As empresas terão de buscar sobrevivência no curto prazo. A gestão do caixa será vital. O equilíbrio com a manutenção das suas redes de funcionários, terceiros, fornecedores e clientes consumirá boa parte das reflexões e debates em home offices conectados.
Ao mesmo tempo, o fluxo das transações enfrentará situações imprevisíveis. Certamente haverá necessidade de novas formas de relacionamento com mercados, recursos humanos e atores tributários. Mais do que isso, idealmente essa crise poderá trazer novas formas de relacionamento das corporações com o meio ambiente e com a sociedade como um todo.
A situação exige pragmatismo, não necessariamente o doloroso, apenas. Há oportunidades para que a imensa capacidade intelectual, a amplitude de conhecimentos, a capacidade empreendedora, a resiliência e a diversidade das empresas sejam colocadas à disposição da sociedade, ultrapassando os limites das fronteiras corporativas.
Propomos um desafio concreto às empresas: atuar no suporte à população que vive na informalidade. Conferir condições mínimas para a sobrevivência desse importante segmento da sociedade brasileira, durante o necessário isolamento a que todos devemos nos submeter, será vital para a retomada da normalidade socioeconômica do País.
Não se trata de filantropia. Essas pessoas fazem parte, inexoravelmente, das cadeias de negócios de quase todos os segmentos. Não só por serem consumidores, mas por sustentarem boa parte das atividades empresariais, ainda que indiretamente.

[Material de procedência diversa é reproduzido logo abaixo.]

(* ===== verification/Transaction.v ===== *)
(** * Signed transactions (libbrccore/TransactionBase.cpp, TransactionBase.h)

    The fields of a transaction, the RLP a node receives and sends, the hash that is
    signed, the sender recovered from the signature and the gas a transaction costs
    before anything is executed. *)
From stdpp Require Import base gmap list.
From Stdlib Require Import ZArith Lia.
From S2P Require Import Prelude Rlp Config Interfaces Codec.
Open Scope Z_scope.

(** [TransactionBase::Type] *)
Inductive TxType := NullTransaction | ContractCreation | MessageCall | VoteMassage.
#[export] Instance TxType_eq_dec : EqDecision TxType.
Proof. solve_decision. Defined.

Record SignatureStruct := mkSig { sig_r : u256; sig_s : u256; sig_v : Z }.

(** [t_sender] is the cached sender; 0 when it is not known yet. *)
Record Transaction := mkTx {
  t_type : TxType;
  t_nonce : u256;
  t_value : u256;
  t_receiveAddress : Address;
  t_gasPrice : u256;
  t_gas : u256;
  t_data : bytes;
  t_vrs : option SignatureStruct;
  t_chainId : Z;
  t_sender : Address }.

#[export] Instance SignatureStruct_eq_dec : EqDecision SignatureStruct.
Proof. solve_decision. Defined.
#[export] Instance Transaction_eq_dec : EqDecision Transaction.
Proof. solve_decision. Defined.

(** [BRCSchedule]: the fields the executive reads. *)
Record BRCSchedule := mkSchedule {
  exceptionalFailedCodeDeposit : bool;
  suicideRefundGas : Z; createDataGas : Z;
  txGas : Z; txCreateGas : Z; txDataZeroGas : Z; txDataNonZeroGas : Z;
  maxCodeSize : Z }.
Definition HomesteadSchedule : BRCSchedule := mkSchedule true 24000 200 21000 53000 4 68 (2 ^ 32 - 1).
Definition EIP158Schedule : BRCSchedule := mkSchedule true 24000 200 21000 53000 4 68 0x6000.

Definition isZeroSignature (r s : u256) : bool := (r =? 0) && (s =? 0).
Definition hasZeroSignature (t : Transaction) : bool :=
  match t_vrs t with Some g => isZeroSignature (sig_r g) (sig_s g) | None => false end.
Definition isCreation (t : Transaction) : bool := bool_decide (t_type t = ContractCreation).
Definition isVoteTranction (t : Transaction) : bool := bool_decide (t_receiveAddress t = VoteAddress).
Definition isReplayProtected (t : Transaction) : bool := bool_decide (t_chainId t ≠ -4).

(** [SignatureStruct::isValid] *)
Definition c_secp256k1n : Z := 0xfffffffffffffffffffffffffffffffebaaedce6af48a03bbfd25e8cd0364141.
Definition sig_isValid (g : SignatureStruct) : bool :=
  (sig_v g <=? 1) && (0 <? sig_r g) && (0 <? sig_s g) && (sig_r g <? c_secp256k1n) && (sig_s g <? c_secp256k1n).
Definition checkLowS (t : Transaction) : outcome unit :=
  match t_vrs t with
  | None => Throw TransactionIsUnsigned
  | Some g => if c_secp256k1n / 2 <? sig_s g then Throw InvalidSignature else Ok tt
  end.
Definition checkChainId (chainId : Z) (t : Transaction) : outcome unit :=
  if bool_decide (t_chainId t ≠ chainId) then Throw InvalidSignature else Ok tt.

Definition baseGasRequired (_contractCreation : bool) (_data : bytes) (_es : BRCSchedule) : int64 :=
  foldl (λ g i, g + (if i =? 0 then txDataZeroGas _es else txDataNonZeroGas _es))
    (if _contractCreation then txCreateGas _es else txGas _es) _data.

(** ** RLP *)

(** The items [streamRLP] appends for a transaction that is not null. *)
Definition signature_items (_sig _forEip155hash : bool) (t : Transaction) : outcome (list rlp_item) :=
  if _sig then
    match t_vrs t with
    | None => Throw TransactionIsUnsigned
    | Some g =>
        Ok [rlp_unsigned (if hasZeroSignature t then t_chainId t else t_chainId t * 2 + 35 + sig_v g);
            rlp_int (sig_r g); rlp_int (sig_s g)]
    end
  else if _forEip155hash then Ok [rlp_unsigned (t_chainId t); rlp_unsigned 0; rlp_unsigned 0]
  else Ok [].
Definition transaction_items (_sig _forEip155hash : bool) (t : Transaction) : outcome (list rlp_item) :=
  g ← signature_items _sig _forEip155hash t;
  Ok ([rlp_int (t_nonce t); rlp_int (t_gasPrice t); rlp_int (t_gas t);
       match t_type t with
       | MessageCall | VoteMassage => rlp_hash 20 (t_receiveAddress t)
       | _ => rlp_bytes []
       end;
       rlp_int (t_value t); rlp_bytes (t_data t)] ++ g).
Definition transaction_streamRLP (_sig _forEip155hash : bool) (t : Transaction) : outcome bytes :=
  if bool_decide (t_type t = NullTransaction) then Ok []
  else l ← transaction_items _sig _forEip155hash t; Ok (encode (Items l)).

(** [toHash<Address>(VeryStrict)], [toInt<int>()]. *)
Definition toAddress_strict : bytes → outcome Address := toHash_strict 20.
Definition int32_of (z : Z) : Z := if z <? 2 ^ 31 then z else z - 2 ^ 32.

(** The chain id and the signature behind the three last fields. *)
Definition read_signature (check : bool) (v : Z) (r s : u256) : outcome (Z * SignatureStruct) :=
  if isZeroSignature r s then Ok (v, mkSig r s 0)
  else
    chainId ← (if 36 <? v then Ok ((v - 35) / 2)
               else if (v =? 35) || (v =? 36) then Ok 0
               else Throw InvalidSignature);
    let g := mkSig r s ((v - (chainId * 2 + 35)) mod 256) in
    if check && negb (sig_isValid g) then Throw InvalidSignature else Ok (chainId, g).

(** [CheckTransaction] *)
Inductive CheckTransaction := CheckNone | CheckCheap | CheckEverything.
#[export] Instance CheckTransaction_eq_dec : EqDecision CheckTransaction.
Proof. solve_decision. Defined.

Section Transaction.
Context `{CR : Crypto}.

Definition right160 (h : h256) : Address := h mod 2 ^ 160.

(** [sha3(WithoutSignature)] and [sha3(WithSignature)]. *)
Definition transaction_sha3 (_sig : bool) (t : Transaction) : outcome h256 :=
  b ← transaction_streamRLP _sig ((0 <? t_chainId t) && negb _sig) t; Ok (sha3 b).

Definition sender (t : Transaction) : outcome Address :=
  if bool_decide (t_sender t ≠ 0) then Ok (t_sender t)
  else if hasZeroSignature t then Ok MaxAddress
  else
    match t_vrs t with
    | None => Throw TransactionIsUnsigned
    | Some g =>
        h_sha3 ← transaction_sha3 false t;
        let p := recover (sig_r g) (sig_s g) (sig_v g) h_sha3 in
        if p =? 0 then Throw InvalidSignature else Ok (right160 (sha3 (toBE_n 64 p)))
    end.

(** The constructor from RLP. *)
Definition transaction_of_rlp (_checkSig : CheckTransaction) (_rlpData : bytes) : outcome Transaction :=
  rlp ← RLP _rlpData;
  if negb (isList rlp) then Throw InvalidTransactionFormat
  else
    let int_field w i := x ← item rlp i; toInt w x in
    nonce ← int_field 32 0%nat;
    gasPrice ← int_field 32 1%nat;
    gas ← int_field 32 2%nat;
    x3 ← item rlp 3;
    receiveAddress ← (if rlp_isEmpty x3 then Ok 0 else toAddress_strict x3);
    let type := if rlp_isEmpty x3 then ContractCreation
                else if bool_decide (receiveAddress = VoteAddress) then VoteMassage else MessageCall in
    value ← int_field 32 4%nat;
    x5 ← item rlp 5;
    if negb (isData x5) then Throw InvalidTransactionFormat
    else
      data ← toBytes x5;
      v ← int_field 4 6%nat;
      r ← int_field 32 7%nat;
      s ← int_field 32 8%nat;
      sig ← read_signature (negb (bool_decide (_checkSig = CheckNone))) (int32_of v) r s;
      let t := mkTx type nonce value receiveAddress gasPrice gas data (Some sig.2) sig.1 0 in
      t ← (if bool_decide (_checkSig = CheckEverything) then
             a ← sender t;
             Ok (mkTx type nonce value receiveAddress gasPrice gas data (Some sig.2) sig.1 a)
           else Ok t);
      n ← itemCount rlp;
      if 9 <? n then Throw InvalidTransactionFormat else Ok t.
End Transaction.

As cadeias de suprimentos do agronegócio, em alguns casos, envolvem atividade rural informal, pois a agricultura de pequena escala tem alto grau de informalidade. Além disso, parte significativa da vida de empresários, prestadores de serviço e assalariados depende, no dia a dia, de relações com trabalhadores informais: vendedores ambulantes, jardineiros, prestadores de pequenos serviços. Atividades de curtíssimo prazo, voltadas para aliviar o sofrimento econômico e pessoal dessas populações, poderão ser transformadas, a partir desse esforço (e aprendizado), em modelos de negócios mais ajustados ao mundo pós-Covid-19.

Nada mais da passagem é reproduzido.